Stone Artifacts from the Columbia Plateau (Photo Diary)

The Maryhill Museum located near Goldendale, Washington, has a display of Plateau stone artifacts. The Plateau Culture Area is the area between the Cascade Mountains and the Rocky Mountains in Washington, Oregon, Idaho, British Columbia, and Western Montana. From north to south it runs from the Fraser River in the north to the Blue Mountains in the south. Much of the area is classified as semi-arid. Part of it is mountainous with pine forests in the higher elevations.

While much of the Plateau Culture Area constitutes a dry region characterized by a sagebrush-Juniper steppe area with pine forests at the higher levels, there are portions of the area which do not fit this description. In the northern portion of the Plateau Culture Area, there is a temperate rainforest with higher precipitation.

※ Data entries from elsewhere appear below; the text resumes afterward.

Lemma lens_ok_app bl1 bl2 : lens_ok (bl1 ++ bl2) -> lens_ok bl2.
Proof. induction bl1 as [|[a b] bl1 IH]; cbn [app lens_ok]; [done|]. intros (_ & _ & ?). by apply IH. Qed.

#[export] Hint Resolve lens_ok_nonneg chain_fuel : lwip.

(** *** Memory *)

Lemma length_rd m a n : length (rd m a n) = n.
Proof. revert a. induction n; intros; cbn; [done|by rewrite IHn]. Qed.

Lemma rd_add m a n k : rd m a (n + k) = rd m a n ++ rd m (a + Z.of_nat n) k.
Proof.
  revert a. induction n as [|n IH]; intros a; cbn [Nat.add rd app].
  - by rewrite Z.add_0_r.
  - rewrite IH. do 3 f_equal. lia.
Qed.

Lemma take_rd m a n k : take k (rd m a n) = rd m a (k `min` n).
Proof.
  revert a k. induction n as [|n IH]; intros a [|k]; cbn [rd take Nat.min]; [done..|].
  by rewrite IH.
Qed.

Lemma drop_rd m a n k : drop k (rd m a n) = rd m (a + Z.of_nat k) (n - k).
Proof.
  revert a k. induction n as [|n IH]; intros a [|k]; cbn [rd drop Nat.sub]; [done|done| |].
  - by rewrite Z.add_0_r.
  - rewrite IH. f_equal. lia.
Qed.

Lemma rd_lookup m a n i : (i < n)%nat -> rd m a n !! i = Some (rd8 m (a + Z.of_nat i)).
Proof.
  revert a i. induction n as [|n IH]; intros a [|i] Hi; cbn [rd lookup list_lookup]; try lia.
  - by rewrite Z.add_0_r.
  - rewrite IH by lia. do 2 f_equal. lia.
Qed.

Lemma rd_ext m m' a n :
  (forall x, a <= x < a + Z.of_nat n -> rd8 m' x = rd8 m x) -> rd m' a n = rd m a n.
Proof.
  revert a. induction n as [|n IH]; intros a Hext; cbn [rd]; [done|].
  rewrite Hext by lia. f_equal. apply IH. intros x Hx. apply Hext. lia.
Qed.

Lemma wr_outside m a bs x : (x < a \/ a + Z.of_nat (length bs) <= x) -> rd8 (wr m a bs) x = rd8 m x.
Proof.
  revert m a. induction bs as [|b bs IH]; intros m a Hx; cbn [wr length] in *; [done|].
  rewrite IH by lia. unfold rd8. by rewrite lookup_insert_ne by lia.
Qed.

Lemma rd_wr_same m a bs : rd (wr m a bs) a (length bs) = bs.
Proof.
  revert m a. induction bs as [|b bs IH]; intros m a; cbn [wr length rd]; [done|].
  rewrite IH. f_equal. rewrite wr_outside by lia. unfold rd8. by rewrite lookup_insert_eq.
Qed.

Lemma rd_wr_apart m a bs a' n :
  (a' + Z.of_nat n <= a \/ a + Z.of_nat (length bs) <= a') -> rd (wr m a bs) a' n = rd m a' n.
Proof. intros Hx. apply rd_ext. intros x Hx'. apply wr_outside. lia. Qed.

(** Overwriting part of a region. *)
Lemma rd_wr_part m a n k bs :
  (k + length bs <= n)%nat ->
  rd (wr m (a + Z.of_nat k) bs) a n = take k (rd m a n) ++ bs ++ drop (k + length bs) (rd m a n).
Proof.
  intros Hk. rewrite take_rd, drop_rd.
  replace n with (k + (length bs + (n - (k + length bs))))%nat at 1 by lia.
  rewrite !rd_add, rd_wr_same. rewrite Nat.min_l by lia. f_equal.
  - apply rd_wr_apart. lia.
  - f_equal. rewrite rd_wr_apart by lia. f_equal. lia.
Qed.

Lemma length_cdata m bl : lens_ok bl -> Z.of_nat (length (cdata m bl)) = total bl.
Proof.
  induction bl as [|[a b] bl IH]; cbn [lens_ok]; [done|]. intros (Hl & _ & Hok).
  rewrite cdata_cons, length_app, length_rd, total_cons. specialize (IH Hok). lia.
Qed.

(** A region of memory apart from all payloads of a chain. *)
Definition apart (a n : Z) (bl : list (Z * pbuf)) : Prop :=
  Forall (fun ab : Z * pbuf => a + n <= payload (snd ab) \/ payload (snd ab) + len (snd ab) <= a) bl.

(** The payloads of a chain do not overlap. *)
Fixpoint payloads_apart (bl : list (Z * pbuf)) : Prop :=
  match bl with
  | [] => True
  | (_, b) :: bl' => apart (payload b) (len b) bl' /\ payloads_apart bl'
  end.

Lemma cdata_wr_apart m a bs bl :
  lens_ok bl -> apart a (Z.of_nat (length bs)) bl -> cdata (wr m a bs) bl = cdata m bl.
Proof.
  intros Hok Hap. induction Hap as [|[x b] bl Hx _ IH]; [done|]. cbn [lens_ok snd] in *.
  destruct Hok as (Hl & _ & Hok). rewrite !cdata_cons, IH by done. f_equal. apply rd_wr_apart. lia.
Qed.

Lemma apart_sub a n a' n' bl : apart a n bl -> a <= a' -> a' + n' <= a + n -> apart a' n' bl.
Proof. unfold apart. intros H ? ?. eapply Forall_impl; [exact H|]. cbn. lia. Qed.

 photo P1090010_zpsdp4df767.jpg The shaded area on the map shown above designates the Plateau Culture Area.

With regard to prehistory, the Museum display states:

“Our view of pre-historic cultures is limited by the type of materials which can survive through time. Stone artifacts are dominant in archaeological sites simply because they remain long after wood, fabric, basketry, and animal skins have rotted away.”

The last ice age reached its maximum in North America about 15,000 years ago, and while the climate in the Plateau area remained cold, the glacial ice sheets began to retreat north. The archaeological record shows that by about 13,000 years ago, ancestral American Indians, called Paleoindians by some archaeologists, were living in this region.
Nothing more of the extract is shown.